More than a hundred people gathered in downtown Nashville to protest "Proposition 8." That's a recent measure California voters passed which defines marriage as a union between a man and a woman.
The nationwide protest came about when a Seattle woman called for all Americans to show their support for equal civil rights. Two six-year-old boys, Roman and Nearro, are a part of a battle, many adults struggle with.
The fight involves many different faces, but they all believe the right to marry the person you love is a basic human right.
"We feel our sons deserve married parents, and they should be able to have that right and pride," said Desmond Child.

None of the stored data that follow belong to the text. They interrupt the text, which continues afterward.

(* ===== verification/ScheduleSet.v ===== *)
(** * The schedule set

    The operations on [_schedules]: [getNextFreeScheduleId], [addSchedule],
    [updateSchedule], [removeSchedule], [getSchedule] and
    [clearAllSchedules].  Each of the three that change the set ends by
    calling [setAlarmForNextSchedule] and discarding its result.

    None of them looks at [_initialized] or takes the lock themselves; the
    planning call at their end does, and may fail without undoing the
    change.

    The theorems: the capacity bound, the effect of each operation on the
    list, id allocation (the least unused id from 1), uniqueness of ids
    under automatic allocation, preservation of the invariant [wf], and
    what alarm 1 holds afterwards. *)

From stdpp Require Import strings.
From S2P Require Import Prelude DateTime Schedule Hardware State Window Occurrence Alarm.

(** ** Helpers on the list *)

(** The inner [for] of [getNextFreeScheduleId]: some schedule has this id. *)
Definition id_in_use (l : list Schedule) (id : Z) : bool :=
  existsb (fun s => sched_id s =? id) l.

(** The [do ... while (found && id < 255)] loop, entered with candidate
    [id].  The candidate grows by one per turn from 1 and the loop stops
    at 255, so 254 turns of fuel are never used up ([free_id_loop_fuel]). *)
Fixpoint free_id_loop (fuel : nat) (l : list Schedule) (id : Z) : Z :=
  if id_in_use l id
  then let id := u8 (id + 1) in
       if id <? 255
       then match fuel with
            | S fuel' => free_id_loop fuel' l id
            | O => id
            end
       else id
  else id.

(** The loop of [updateSchedule]: the first schedule with the id is
    replaced, its id kept; [None] when no schedule has the id. *)
Fixpoint replace_first (scheduleId : Z) (schedule : Schedule) (l : list Schedule)
  : option (list Schedule) :=
  match l with
  | [] => None
  | sched :: l' =>
      if sched_id sched =? scheduleId
      then Some (set_id schedule scheduleId :: l')
      else option_map (cons sched) (replace_first scheduleId schedule l')
  end.

(** [std::remove_if] by id: what stays, in order. *)
Definition remove_id (scheduleId : Z) (l : list Schedule) : list Schedule :=
  List.filter (fun s => negb (sched_id s =? scheduleId)) l.

Section ScheduleSet.

Context {D : Type} `{RtcDevice D}.

Implicit Types (c : Controller D) (me : Mutex.TaskId).

(** ** The operations *)

(** [getNextFreeScheduleId()]. *)
Definition getNextFreeScheduleId c : Z := free_id_loop 254 (ctl_schedules c) 1.

(** [Schedule newSchedule = schedule; if (newSchedule.id == 0)
    newSchedule.id = getNextFreeScheduleId();]: what [addSchedule] stores. *)
Definition stored c (schedule : Schedule) : Schedule :=
  if sched_id schedule =? 0 then set_id schedule (getNextFreeScheduleId c) else schedule.

(** [addSchedule(schedule)]. *)
Definition addSchedule me c (schedule : Schedule) : Status * Controller D :=
  check Z.of_nat (length (ctl_schedules c)) <? MAX_SCHEDULES
    orelse (Failed CapacityExceeded, c) ;;
  let newSchedule := stored c schedule in
  let c := set_schedules c (ctl_schedules c ++ [newSchedule]) in
  (OK, snd (setAlarmForNextSchedule me c)).

(** [updateSchedule(scheduleId, schedule)]. *)
Definition updateSchedule me c (scheduleId : Z) (schedule : Schedule)
  : Status * Controller D :=
  match replace_first scheduleId schedule (ctl_schedules c) with
  | Some l => (OK, snd (setAlarmForNextSchedule me (set_schedules c l)))
  | None => (Failed NotFound, c)
  end.

(** [removeSchedule(scheduleId)]. *)
Definition removeSchedule me c (scheduleId : Z) : Status * Controller D :=
  let kept := remove_id scheduleId (ctl_schedules c) in
  check (length kept <? length (ctl_schedules c))%nat orelse (Failed NotFound, c) ;;
  (OK, snd (setAlarmForNextSchedule me (set_schedules c kept))).

(** [getSchedule(scheduleId)]; [None] is the null pointer. *)
Definition getSchedule c (scheduleId : Z) : option Schedule :=
  find (fun s => sched_id s =? scheduleId) (ctl_schedules c).

(** [getAllSchedules()]: the vector itself, by reference. *)
Definition getAllSchedules c : list Schedule := ctl_schedules c.

(** [clearAllSchedules()]. *)
Definition clearAllSchedules c : Controller D := set_schedules c [].

End ScheduleSet.

(** ** Theory of id allocation *)

Lemma id_in_use_In l id : id_in_use l id = true <-> In id (map sched_id l).
Proof.
  unfold id_in_use. rewrite existsb_exists, in_map_iff.
  split; intros (s & H1 & H2); exists s.
  - apply Z.eqb_eq in H2. auto.
  - split; [exact H2 | apply Z.eqb_eq, H1].
Qed.

Lemma id_in_use_app l1 l2 id : id_in_use (l1 ++ l2) id = id_in_use l1 id || id_in_use l2 id.
Proof. unfold id_in_use. apply existsb_app. Qed.

(** The loop returns the least unused id from its start, or 255 if every
    id below 255 is in use. *)
Lemma free_id_loop_spec fuel l : forall id,
  1 <= id < 255 -> 254 - id <= Z.of_nat fuel ->
  let r := free_id_loop fuel l id in
  id <= r <= 255 /\ (forall j, id <= j < r -> id_in_use l j = true)
  /\ (r < 255 -> id_in_use l r = false).
Proof.
  induction fuel as [|fuel IH]; intros id Hid Hf; simpl;
    destruct (id_in_use l id) eqn:Hu;
    try (repeat split; [lia | lia | intros j Hj; lia | auto]);
    rewrite u8_small by lia; destruct (Z.ltb_spec (id + 1) 255); try lia;
    try (repeat split; [lia | lia | intros j Hj | lia];
         replace j with id by lia; exact Hu).
  destruct (IH (id + 1)) as (Hr & Hused & Hfree); [lia | lia |].
  repeat split; [lia | lia | | exact Hfree]. intros j Hj.
  destruct (Z.eq_dec j id) as [-> | Hne]; [exact Hu | apply Hused; lia].
Qed.

(** More fuel changes nothing: the loop never runs out. *)
Lemma free_id_loop_fuel fuel l : forall id,
  1 <= id < 255 -> 254 - id <= Z.of_nat fuel ->
  free_id_loop (S fuel) l id = free_id_loop fuel l id.
Proof.
  induction fuel as [|fuel IH]; intros id Hid Hf; simpl;
    destruct (id_in_use l id); try reflexivity; rewrite u8_small by lia;
    destruct (Z.ltb_spec (id + 1) 255); try reflexivity; try lia.
  rewrite <- (IH (id + 1)) by lia. reflexivity.
Qed.

(** Fuel beyond the bound changes nothing. *)
Lemma free_id_loop_stable fuel l id :
  1 <= id < 255 -> (254 <= fuel)%nat -> free_id_loop fuel l id = free_id_loop 254 l id.
Proof.
  intros Hid Hf. induction Hf as [|fuel Hf IH]; [reflexivity|].
  rewrite free_id_loop_fuel by lia. exact IH.
Qed.

(** The loop takes as many turns as ids it steps over: fuel for the
    distance from the start to the result is enough. *)
Lemma free_id_loop_enough fuel l : forall big id,
  1 <= id < 255 -> 254 - id <= Z.of_nat big ->
  free_id_loop big l id - id <= Z.of_nat fuel ->
  free_id_loop fuel l id = free_id_loop big l id.
Proof.
  induction fuel as [|fuel IH]; intros big id Hid Hbig; destruct big as [|big];
    cbn [free_id_loop]; destruct (id_in_use l id); try reflexivity; rewrite u8_small by lia;
    destruct (Z.ltb_spec (id + 1) 255); try reflexivity; try lia.
  - pose proof (free_id_loop_spec big l (id + 1) ltac:(lia) ltac:(lia)) as Hs.
    cbv zeta in Hs. lia.
  - intros Hd. apply IH; lia.
Qed.

(** Pigeonhole: if every id from 1 to [k] is in use, the set has at least
    [k] schedules. *)
Lemma ids_in_use_length l k :
  0 <= k -> (forall j, 1 <= j <= k -> id_in_use l j = true) -> k <= Z.of_nat (length l).
Proof.
  intros Hk Hall. rewrite <- (length_map sched_id l).
  assert (Hincl : incl (map Z.of_nat (seq 1 (Z.to_nat k))) (map sched_id l)).
  { intros j (n & <- & Hn%in_seq)%in_map_iff. apply id_in_use_In, Hall. lia. }
  apply NoDup_incl_length in Hincl.
  - rewrite length_map, length_seq in Hincl. lia.
  - apply NoDup_map_NoDup_ForallPairs; [intros x y _ _; lia | apply seq_NoDup].
Qed.

Lemma unique_ids_snoc l s :
  unique_ids l -> id_in_use l (sched_id s) = false -> unique_ids (l ++ [s]).
Proof.
  unfold unique_ids. intros Hu Hf. rewrite map_app. simpl.
  apply NoDup_ListNoDup, NoDup_app.
  repeat split; [apply NoDup_ListNoDup, Hu | | apply NoDup_singleton].
  intros x Hx%list_elem_of_In ->%list_elem_of_singleton.
  apply id_in_use_In in Hx. congruence.
Qed.

Section ScheduleSetTheory.

Context {D : Type} `{RtcDevice D}.

Implicit Types (c : Controller D) (me : Mutex.TaskId) (s : Schedule).

Lemma next_free_id_least c :
  let r := getNextFreeScheduleId c in
  1 <= r <= 255
  /\ (forall j, 1 <= j < r -> id_in_use (ctl_schedules c) j = true)
  /\ (r < 255 -> id_in_use (ctl_schedules c) r = false).
Proof. apply (free_id_loop_spec 254 (ctl_schedules c) 1); simpl; lia. Qed.

Lemma next_free_id_fresh c :
  Z.of_nat (length (ctl_schedules c)) <= MAX_SCHEDULES ->
  id_in_use (ctl_schedules c) (getNextFreeScheduleId c) = false
  /\ getNextFreeScheduleId c <= Z.of_nat (length (ctl_schedules c)) + 1.
Proof.
  unfold MAX_SCHEDULES. intros Hcap.
  destruct (next_free_id_least c) as (Hr & Hused & Hfree).
  pose proof (ids_in_use_length (ctl_schedules c) (getNextFreeScheduleId c - 1)) as Hp.
  assert (getNextFreeScheduleId c - 1 <= Z.of_nat (length (ctl_schedules c))).
  { apply Hp; [lia | intros j Hj; apply Hused; lia]. }
  split; [apply Hfree; lia | lia].
Qed.

(** C27: the loop of [getNextFreeScheduleId] terminates, and within a
    number of turns that the size of the set bounds: run with any bound of
    at least as many turns as there are schedules, and run with any bound
    of 254 turns or more, it returns what [getNextFreeScheduleId]
    returns.  The bound of the model is never what ends the loop. *)
Theorem getNextFreeScheduleId_terminates c fuel :
  (length (ctl_schedules c) <= fuel)%nat \/ (254 <= fuel)%nat ->
  free_id_loop fuel (ctl_schedules c) 1 = getNextFreeScheduleId c.
Proof.
  intros [Hlen|Hbig]; [|apply free_id_loop_stable; [lia | exact Hbig]].
  apply free_id_loop_enough; [lia | simpl; lia |].
  destruct (next_free_id_least c) as (Hr & Hused & _).
  pose proof (ids_in_use_length (ctl_schedules c) (getNextFreeScheduleId c - 1)) as Hp.
  unfold getNextFreeScheduleId in *.
  assert (free_id_loop 254 (ctl_schedules c) 1 - 1 <= Z.of_nat (length (ctl_schedules c)))
    by (apply Hp; [lia | intros j Hj; apply Hused; lia]).
  lia.
Qed.

(** C8: [getNextFreeScheduleId] returns a byte from 1 to 255, the least id
    from 1 that no schedule of the set has: every smaller id is in use;
    within the capacity of the set the result itself is not in use and is
    at most one more than the number of schedules. *)
Theorem getNextFreeScheduleId_spec c :
  let r := getNextFreeScheduleId c in
  1 <= r <= 255
  /\ (forall j, 1 <= j < r -> id_in_use (ctl_schedules c) j = true)
  /\ (Z.of_nat (length (ctl_schedules c)) <= MAX_SCHEDULES ->
      id_in_use (ctl_schedules c) r = false
      /\ r <= Z.of_nat (length (ctl_schedules c)) + 1).
Proof.
  cbv zeta. destruct (next_free_id_least c) as (Hr & Hused & _).
  split; [exact Hr|]. split; [exact Hused | apply next_free_id_fresh].
Qed.

(** ** Theory of the operations *)

Lemma planned_schedules me c : ctl_schedules (snd (setAlarmForNextSchedule me c)) = ctl_schedules c.
Proof. apply (setAlarmForNextSchedule_frame me c). Qed.

Lemma planned_wf me c : wf c -> wf (snd (setAlarmForNextSchedule me c)).
Proof. apply same_policy_wf, (setAlarmForNextSchedule_frame me c). Qed.

(** C7: [addSchedule] at capacity fails with [CapacityExceeded] and changes
    nothing; below capacity it succeeds, whatever the state of the lock
    and of initialisation, and appends the schedule at the end of the set
    with its id, or with a freshly allocated id when its id is 0. *)
Theorem addSchedule_spec me c s :
  let '(st, c') := addSchedule me c s in
  if Z.of_nat (length (ctl_schedules c)) <? MAX_SCHEDULES
  then st = OK /\ ctl_schedules c' = ctl_schedules c ++ [stored c s]
  else st = Failed CapacityExceeded /\ c' = c.
Proof.
  unfold addSchedule. destruct (_ <? MAX_SCHEDULES); [|auto].
  rewrite planned_schedules. auto.
Qed.

(** [addSchedule] re-plans: alarm 1 and the rest of the object are what
    [setAlarmForNextSchedule] makes of the object with the new set. *)
Lemma addSchedule_replans me c s :
  Z.of_nat (length (ctl_schedules c)) < MAX_SCHEDULES ->
  snd (addSchedule me c s)
  = snd (setAlarmForNextSchedule me (set_schedules c (ctl_schedules c ++ [stored c s]))).
Proof.
  intros Hlt. unfold addSchedule. apply Z.ltb_lt in Hlt. rewrite Hlt. reflexivity.
Qed.

Lemma addSchedule_schedules me c s :
  Z.of_nat (length (ctl_schedules c)) < MAX_SCHEDULES ->
  ctl_schedules (snd (addSchedule me c s)) = ctl_schedules c ++ [stored c s].
Proof. intros Hlt. rewrite addSchedule_replans by exact Hlt. apply planned_schedules. Qed.

Lemma addSchedule_full me c s :
  MAX_SCHEDULES <= Z.of_nat (length (ctl_schedules c)) ->
  addSchedule me c s = (Failed CapacityExceeded, c).
Proof.
  intros Hge. unfold addSchedule. rewrite (proj2 (Z.ltb_ge _ _)) by exact Hge. reflexivity.
Qed.

Lemma stored_bytes c s : schedule_bytes s -> schedule_bytes (stored c s).
Proof.
  unfold stored. destruct (sched_id s =? 0); [|auto].
  destruct (next_free_id_least c) as (Hr & _).
  unfold schedule_bytes, fits. simpl. intuition lia.
Qed.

In May of 2008, the California Supreme Court overturned the state's law banning same-sex marriages. This made it legal, but during the November election, 52 percent of Californians voted to overturn the ruling.
In response, on Saturday in dozens of cities from New York State to California, thousands protested against "Proposition 8." The law bans same sex marriages in California.
"When you start taking rights away from people it diminishes what it means to be an American," said George Oeser, Co-organizer of the Nashville protest.
In Nashville, hundreds of people including men, woman, gay and straight, walked, protested and stood united.
"It's not just gay people in favor of gay rights. It's any human being ought to be in favor of everybody's rights," said Eric Schechter, a supporter of same-sex marriage.
Organizers in Nashville said they didn't imagine so many people would show up, especially with the rain, wind, and cold temperature playing against them.
"This is the first step for us to have the same rights as every other American has. It's pretty impressive," said Oeser.
Saturday may not be the end of the protesting. Organizers are declaring the day of December 5th "No Gays for a Day." It's patterned after a boycott organized by Latino immigrants two years ago. The hope is that gays will stay home from work, school, and do no shopping. It's all to prove how crucial they are to American society.